Thomas Mayer-Gall, Deutsches Textilforschungszentrum Nord-West (DTNW), presented development of innovative PIN flame retardant solutions for wood, polymers and textiles. Nitrogen, phosphorus and sulphur containing silanes, with three reactive groups, can be added to classical polyurethane or acrylate coatings for wood products to provide a PIN intumescent fire-protective coating. They can also be used to encapsulate flame retardant additive or polymer additives to ensure polymer compatibility. Trials of reactive phosphonates in different polymers showed no flame retardancy effect at 10-20% loading, except in PMMA (polymethyl methacrylate), showing that reactive FRs have to be specifically tailored to different polymers to be effective.

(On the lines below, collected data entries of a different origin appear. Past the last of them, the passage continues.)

Lemma end_split s : end_of_frame cb mem s = (judge_frame ≫= finish_frame) s.
Proof.
  unfold end_of_frame, judge_frame, finish_frame, mbind, M_bind, get_st, end_frame_streak. cbn [modify].
  destruct (negb _ && _ && _); [|reflexivity]. destruct (action cb mem th_flush _) as [[[] s1]| |]; [|done|done].
  by destruct (is_parsing_failure s1).
Qed.

Lemma logs_judge : logs (judge_frame_l cb mem) judge_frame.
Proof.
  unfold judge_frame_l, judge_frame. repeat logs_step.
  apply logs_bind; [|intros ?; repeat logs_step]. destruct (_ && _); [|apply logs_ret].
  apply logs_bind; [apply logs_action; intros; by apply lg_flush_logs|intros ?]. repeat logs_step.
Qed.

(** ** What the parts of [pull_data] other than the last stage leave alone *)
Definition ready_of (e : event) : option (list Chunk) := match e with EvReady ch _ => Some ch | _ => None end.
Definition readies (l : list event) : list (list Chunk) := omap ready_of l.

(** No frame is completed, and the count does not fall. *)
Definition muted s s' : Prop :=
  (∃ evs, trace s' = trace s ++ evs ∧ readies evs = []) ∧ total_frames s ≤ total_frames s'.
(** No frame is taken up. *)
Definition lowers s s' : Prop := is_passed_header s' = true → is_passed_header s = true.

#[local] Instance muted_preorder : PreOrder muted.
Proof.
  split; [intros s; split; [exists []; by rewrite app_nil_r|lia]|].
  intros s1 s2 s3 [(e1 & T1 & R1) L1] [(e2 & T2 & R2) L2]. split; [|lia].
  exists (e1 ++ e2). unfold readies in *. by rewrite T2, T1, app_assoc, omap_app, R1, R2.
Qed.
#[local] Instance lowers_preorder : PreOrder lowers.
Proof. unfold lowers. split; [by intros s Hs|]. intros s1 s2 s3 H1 H2 Hs. by apply H1, H2. Qed.

Section Steps.
Context (R : relation (frame_handler T)) `{!PreOrder R}.
Definition steps {A} (m : M (frame_handler T) A) : Prop := ∀ s, match m s with Ret (_, s') => R s s' | _ => True end.
Lemma steps_ret {A} (a : A) : steps (mret a).
Proof. intros s. cbn. reflexivity. Qed.
Lemma steps_undefined {A} : steps (undefined (A := A)).
Proof. done. Qed.
Lemma steps_no_fuel {A} : steps (out_of_fuel (A := A)).
Proof. done. Qed.
Lemma steps_bind {A B} (m : M (frame_handler T) A) (k : A → M (frame_handler T) B) :
  steps m → (∀ a, steps (k a)) → steps (m ≫= k).
Proof.
  intros Hm Hk s. unfold mbind, M_bind. specialize (Hm s). destruct (m s) as [[a s1]| |]; [|done|done].
  specialize (Hk a s1). destruct (k a s1) as [[b s2]| |]; [|done|done]. by transitivity s1.
Qed.
Lemma steps_get {A} (k : frame_handler T → M (frame_handler T) A) : (∀ s, steps (k s)) → steps (get_st ≫= k).
Proof. intros Hk s. apply Hk. Qed.
Lemma steps_modify f : (∀ s, R s (f s)) → steps (modify f).
Proof. intros Hf s. apply Hf. Qed.
End Steps.

Lemma muted_same s s' : trace s' = trace s → total_frames s' = total_frames s → muted s s'.
Proof. intros E1 E2. split; [exists []; by rewrite app_nil_r|lia]. Qed.
Lemma muted_events evs s s' : trace s' = trace s ++ evs → readies evs = [] → total_frames s' = total_frames s → muted s s'.
Proof. intros E1 E2 E3. split; [by exists evs|lia]. Qed.
Lemma readies_precincts l : readies (EvPrecinct <$> l) = [].
Proof. by induction l. Qed.
Lemma readies_releases l : readies (EvRelease <$> l) = [].
Proof. by induction l. Qed.

(** Go through a computation, closing each modification with [close]. *)
Ltac steps_by close :=
  repeat first
    [ match goal with |- steps _ (mret _) => apply steps_ret; exact _ end | apply steps_undefined | apply steps_no_fuel
    | match goal with |- steps _ (mbind _ get_st) => apply steps_get; intros ? end
    | match goal with |- steps _ (mbind _ _) => apply steps_bind; [exact _| |intros ?] end
    | apply steps_modify; intros ?; solve [close]
    | match goal with |- steps _ (if ?b then _ else _) => destruct b end
    | match goal with |- steps _ (match ?b with _ => _ end) => destruct b end
    | by auto with steps ].
Ltac mute := steps_by ltac:(repeat case_match; first [by apply muted_same|by eapply muted_events|split; [exists []; by rewrite app_nil_r|cbn; lia]]).
Ltac lower := steps_by ltac:(unfold lowers; cbn; tauto).
(** A creation request answered 400 or 409 (unparsable body, missing or
    malformed domain, site already there) has changed neither the
    registry nor anything on disk, and has run no command. *)
Theorem refused_creation_changes_nothing
        (cfg : Config) (parsed : option SiteCreateRequest) (w : World)
        (resp : Response) (cfg' : Config) (w' : World) :
  create cfg parsed w = ((resp, cfg'), w') ->
  status resp = 400%Z \/ status resp = 409%Z ->
  cfg' = cfg /\ w' = w.
Proof using Type.
  intros H Hs. revert H. unfold SiteCreate.
  destruct parsed as [req|]; [|intros H; cbv [ret] in H; injection H as <- <- <-; auto].
  destruct (String.eqb (Domain req) "");
    [intros H; cbv [ret] in H; injection H as <- <- <-; auto|].
  destruct (negb (validDomain (Domain req)));
    [intros H; cbv [ret] in H; injection H as <- <- <-; auto|].
  destruct (Site cfg !! Domain req);
    [intros H; cbv [ret] in H; injection H as <- <- <-; auto|].
  destruct GenerateAPIKey as [apiKey|];
    [|intros H; cbv [ret] in H; injection H as <- <- <-;
      exfalso; cbn in Hs; destruct Hs; discriminate].
  (* from here on every answer is 500 or 201 *)
  intros H. exfalso. revert H. unfold bind at 1.
  match goal with
  | |- context [let (a, w'0) := ?m w in _] => destruct (m w) as [sslErr w1] eqn:Hssl
  end.
  assert (Hssl' : forall r, sslErr = Some r -> status r = 500%Z).
  { revert Hssl. destruct (ReqSSLEnabled req).
    - unfold bind at 1. destruct (DeployHTTPOnlyConfig _ _ _ _ _) as [e w2].
      destruct e as [e|]; [intros H r Hr; cbv [ret] in H; injection H as <- _;
                           injection Hr as <-; reflexivity|].
      unfold bind at 1. destruct (ObtainCert _ _ _) as [e w3].
      destruct e as [e|].
      + unfold bind. destruct (RemoveSiteConfigByDomain _ _ _ _) as [x w4].
        intros H r Hr. cbv [ret] in H. injection H as <- _. injection Hr as <-. reflexivity.
      + intros H r Hr. cbv [ret] in H. injection H as <- _. discriminate.
    - intros H r Hr. cbv [ret] in H. injection H as <- _. discriminate. }
  destruct sslErr as [r|].
  { intros H. cbv [ret] in H. injection H as <- _ _.
    rewrite (Hssl' _ eq_refl) in Hs. destruct Hs; discriminate. }
  unfold bind at 1. destruct (AddSite _ _ _ _ _ _) as [[saved c1] w2].
  destruct saved as [e|].
  { intros H. cbv [ret] in H. injection H as <- _ _. cbn in Hs. destruct Hs; discriminate. }
  destruct (WithBackend req).
  - unfold bind. destruct (DeploySiteConfigRaw _ _ _ _ _ _) as [out w3].
    intros H. cbv [ret] in H. injection H as <- _ _. cbn in Hs. destruct Hs; discriminate.
  - intros H. cbv [ret] in H. injection H as <- _ _. cbn in Hs. destruct Hs; discriminate.
Qed.

End Create.

(** Creating a plain site (no certificate, no backend) runs no command
    and writes one file, the registry.  The site is entered under the
    generated key with its root defaulting to [/var/www/<domain>]; the
    answer is 201 when the file was written and 500 [save_failed] when
    not, and in that case the registry in memory holds the site all the
    same. *)
Theorem plain_site_creation_only_writes_registry
        (env : Env) (encode : Config -> string) (quote : string -> string)
        (gen : Config -> string) (http : string -> string)
        (proxy : string -> Z -> string -> string)
        (proxyTLS : string -> Z -> string -> string -> string -> string)
        (comb : string -> string -> Z -> string -> string)
        (combTLS : string -> string -> Z -> string -> string -> string -> string)
        (nextIP : Config -> string) (key : string)
        (cfg : Config) (req : SiteCreateRequest) (w : World)
        (resp : Response) (cfg' : Config) (w' : World) :
  SiteCreate env encode quote gen http proxy proxyTLS comb combTLS nextIP (Some key)
             cfg (Some req) w = ((resp, cfg'), w') ->
  validDomain (Domain req) = true ->
  Site cfg !! Domain req = None ->
  ReqSSLEnabled req = false -> WithBackend req = false ->
  path cfg <> ""%string ->
  Site cfg' = <[Domain req :=
                  {| FrontendRoot := if String.eqb (ReqFrontendRoot req) ""
                                     then ("/var/www/" +:+ Domain req)%string
                                     else ReqFrontendRoot req;
                     APIKey := key; OverrideIPs := []; Backend := None;
                     SSLEnabled := false |}]> (Site cfg) /\
  exists ok,
    trace w' = trace w ++ [EvWrite (path cfg) (encode cfg') ok] /\
    status resp = (if ok then 201 else 500)%Z /\
    (ok = true -> In ("api_key", JStr key) (body resp)).
Proof.
  intros Hrun Hv Hfree Hssl Hback Hpath. unfold SiteCreate in Hrun.
  destruct (validDomain_path _ Hv) as [Hn Hjoin].
  destruct (String.eqb_spec (Domain req) "") as [E|_]; [destruct Hn as [Hn _]; contradiction|].
  rewrite Hv, Hfree, Hssl, Hback in Hrun. cbn [negb andb] in Hrun.
  rewrite Hjoin in Hrun. run_bind Hrun.
  unfold bind, AddSite in Hrun. cbn [Site] in Hrun. rewrite Hfree in Hrun.
  cbn [path Site_set] in Hrun. apply String.eqb_neq in Hpath. rewrite Hpath in Hrun.
  unfold bind in Hrun.
  destruct (WriteFile _ _ _ w) as [e w1] eqn:Hw. unfold WriteFile in Hw.
  apply step_inv in Hw as [(x & _ & -> & ->)|(fs' & _ & -> & ->)];
    cbv [ret] in Hrun; injection Hrun as <- <- <-; cbn [Site Site_set trace].
  - split; [reflexivity|]. exists false. split; [reflexivity|]. split; [reflexivity|discriminate].
  - split; [reflexivity|]. exists true. split; [reflexivity|]. split; [reflexivity|].
    intros _. cbn. auto.
Qed.
(** * Configuration translation: value codec, key paths, tree merge

    A shallow embedding of [packages/python/translate.py]: the conversion
    between Tcl-style textual values and nested Python values, the nested
    dictionary helpers, the deep merge of configuration dictionaries and
    the aggregation of several configuration sources.

    Modelling conventions.
    - A Python [str] is a [string]; a character is its code point, and the
      development covers the code points below 256.
    - A Python value held in a configuration is a [Value]: a string or a
      list of values.
    - A Python [dict] is an association list in insertion order, with the
      lookup and assignment of Python dictionaries ([dict_get],
      [dict_set]); a nested configuration is a [node].
    - A function that can raise returns the exception in place of its
      result; a function modelled with fuel returns [None] when the fuel
      runs out. In-place mutation is modelled on an explicit store of
      dictionary objects in Module [Store]. *)

From Stdlib Require Import String Ascii List Bool Arith ZArith Lia.
From Stdlib Require Import Sorting.Sorted Sorting.Permutation.
From Stdlib Require Import Structures.OrdersEx.
From stdpp Require Import base option gmap.
Import ListNotations.

Set Warnings "-register-all".

Local Open Scope string_scope.
Local Open Scope list_scope.

(** ** Python string primitives *)

Module PyStr.

(** The double-quote character, and the two-character text of an empty
    Tcl value. *)
Definition dquote : ascii := ascii_of_nat 34.
Definition empty_repr : string := String dquote (String dquote EmptyString).

Definition lbrace : ascii := "{"%char.
Definition rbrace : ascii := "}"%char.
Definition space : ascii := " "%char.
Definition comma : ascii := ","%char.

(** [str.isspace] on one character (code points below 256): TAB, LF, VT,
    FF, CR, the separators FS, GS, RS, US, the space, NEL and NBSP. *)
Definition isspace (c : ascii) : bool :=
  let n := nat_of_ascii c in
  (((9 <=? n) && (n <=? 13)) || ((28 <=? n) && (n <=? 31))
   || (n =? 32) || (n =? 133) || (n =? 160))%nat.
Lemma assoc_permutation (k : string) (kvs kvs' : list (string * JsValue)) :
  List.NoDup (map fst kvs) -> Permutation kvs kvs' -> assoc k kvs = assoc k kvs'.
Proof.
  intros Hnd Hperm. induction Hperm as [|[k1 v1] l l' Hperm IH|[k1 v1] [k2 v2] l|l l' l'' H1 IH1 H2 IH2].
  - reflexivity.
  - cbn. inversion Hnd; subst. rewrite IH by assumption. reflexivity.
  - cbn. destruct (String.eqb_spec k k1) as [->|H1]; [|reflexivity].
    destruct (String.eqb_spec k1 k2) as [->|H2]; [|reflexivity].
    cbn in Hnd. inversion Hnd as [|? ? Hnot _]; subst. exfalso. apply Hnot. left. reflexivity.
  - rewrite IH1 by exact Hnd. apply IH2.
    eapply Permutation_NoDup; [|exact Hnd]. apply Permutation_map. exact H1.
Qed.

(** X5.  [dehydratePerSide] does not depend on the order in which the
    object lists its keys: two objects with the same entries are written
    to the same text. *)
Theorem dehydratePerSide_key_order (kvs kvs' : list (string * JsValue))
    (delimiter arrayDelimiter : string) :
  List.NoDup (map fst kvs) ->
  Permutation kvs kvs' ->
  dehydratePerSide (JObj kvs) delimiter arrayDelimiter
  = dehydratePerSide (JObj kvs') delimiter arrayDelimiter.
Proof.
  intros Hnd Hperm. unfold dehydratePerSide.
  cbn [orEmptyObject truthy getProp]. unfold keys. cbn [entries].
  rewrite (sort_permutation (map fst kvs) (map fst kvs')) by (apply Permutation_map; exact Hperm).
  f_equal. apply map_ext. intros key.
  rewrite (assoc_permutation key kvs kvs' Hnd Hperm). reflexivity.
Qed.

Lemma dehydratePerSide_key_order_witness :
  dehydratePerSide (JObj [("p1", JBool true); ("auth", JBool false)]) "/" ","
  = dehydratePerSide (JObj [("auth", JBool false); ("p1", JBool true)]) "/" ",".
Proof.
  apply dehydratePerSide_key_order.
  - repeat constructor; cbn; intuition discriminate.
  - apply perm_swap.
Defined.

De-Yi Wang, IMDEA Materials Institute (Madrid Institute for Advanced Studies), presented research into flame retardants and fire safety. He underlined the need for research to increase understanding of complex FR – polymer systems: interactions between FRs and synergists, different FR mechanisms, modification of thermal degradation of polymers, different aspects of fire performance (heat release rate, fire spread, resistance to ignition, smoke …). A promising route is the use of machine learning for molecular design of PIN flame retardants. Also, new test methods are needed for new applications, in particularly batteries.
Interview: Inovia
Jeff Xu, presented the company’s ionic liquid additive PIN flame retardant technology. Ionic liquids are based on salts, containing phosphorus, nitrogen and sulphur, in which one ion has delocalised charge and one component is organic biodegradable (see pinfa Newsletter n°135). They can be liquid or low melting temperature solids and offer structural design flexibility, enabling compatibility with different polymers and inclusion of different active PIN groups (phosphorus, nitrogen, mineral ions) and can improve polymer processing (melt-flow). The ionic group generates electrostatic bonds between polymer chains, so preventing leaching of the ionic liquid FR and reducing leaching of other additives (UV, colour …). Ionic liquids prevent flaming dripping, enabling UL 94 V-0 without using PFAS, by ensuring that the molten dripping polymer does not burn. Inovia today has a 6000 t/y pilot plant in China to produce phosphonium ionic liquids (e.g. n-alkylphosphonium). The products are REACH registered, non-volatile and are not Classified for health or environment impacts. Inovia ionic liquids developed to date are adapted for polycarbonate (can achieve UL 94 V-0 @ 0.5 mm and low smoke with < 3% loading), TPUs (UL 94 V-0 @ 1.6 mm with <2% loading), PMMA (UL 94 V-0 @ 1.6 mm with <10% loading), polyamide PA66, PBT (UL 94 V-0 @ 1.6 mm with 14% loading). Because of the low loadings needed, Inovia consider that costs are comparable to other flame retardant solutions.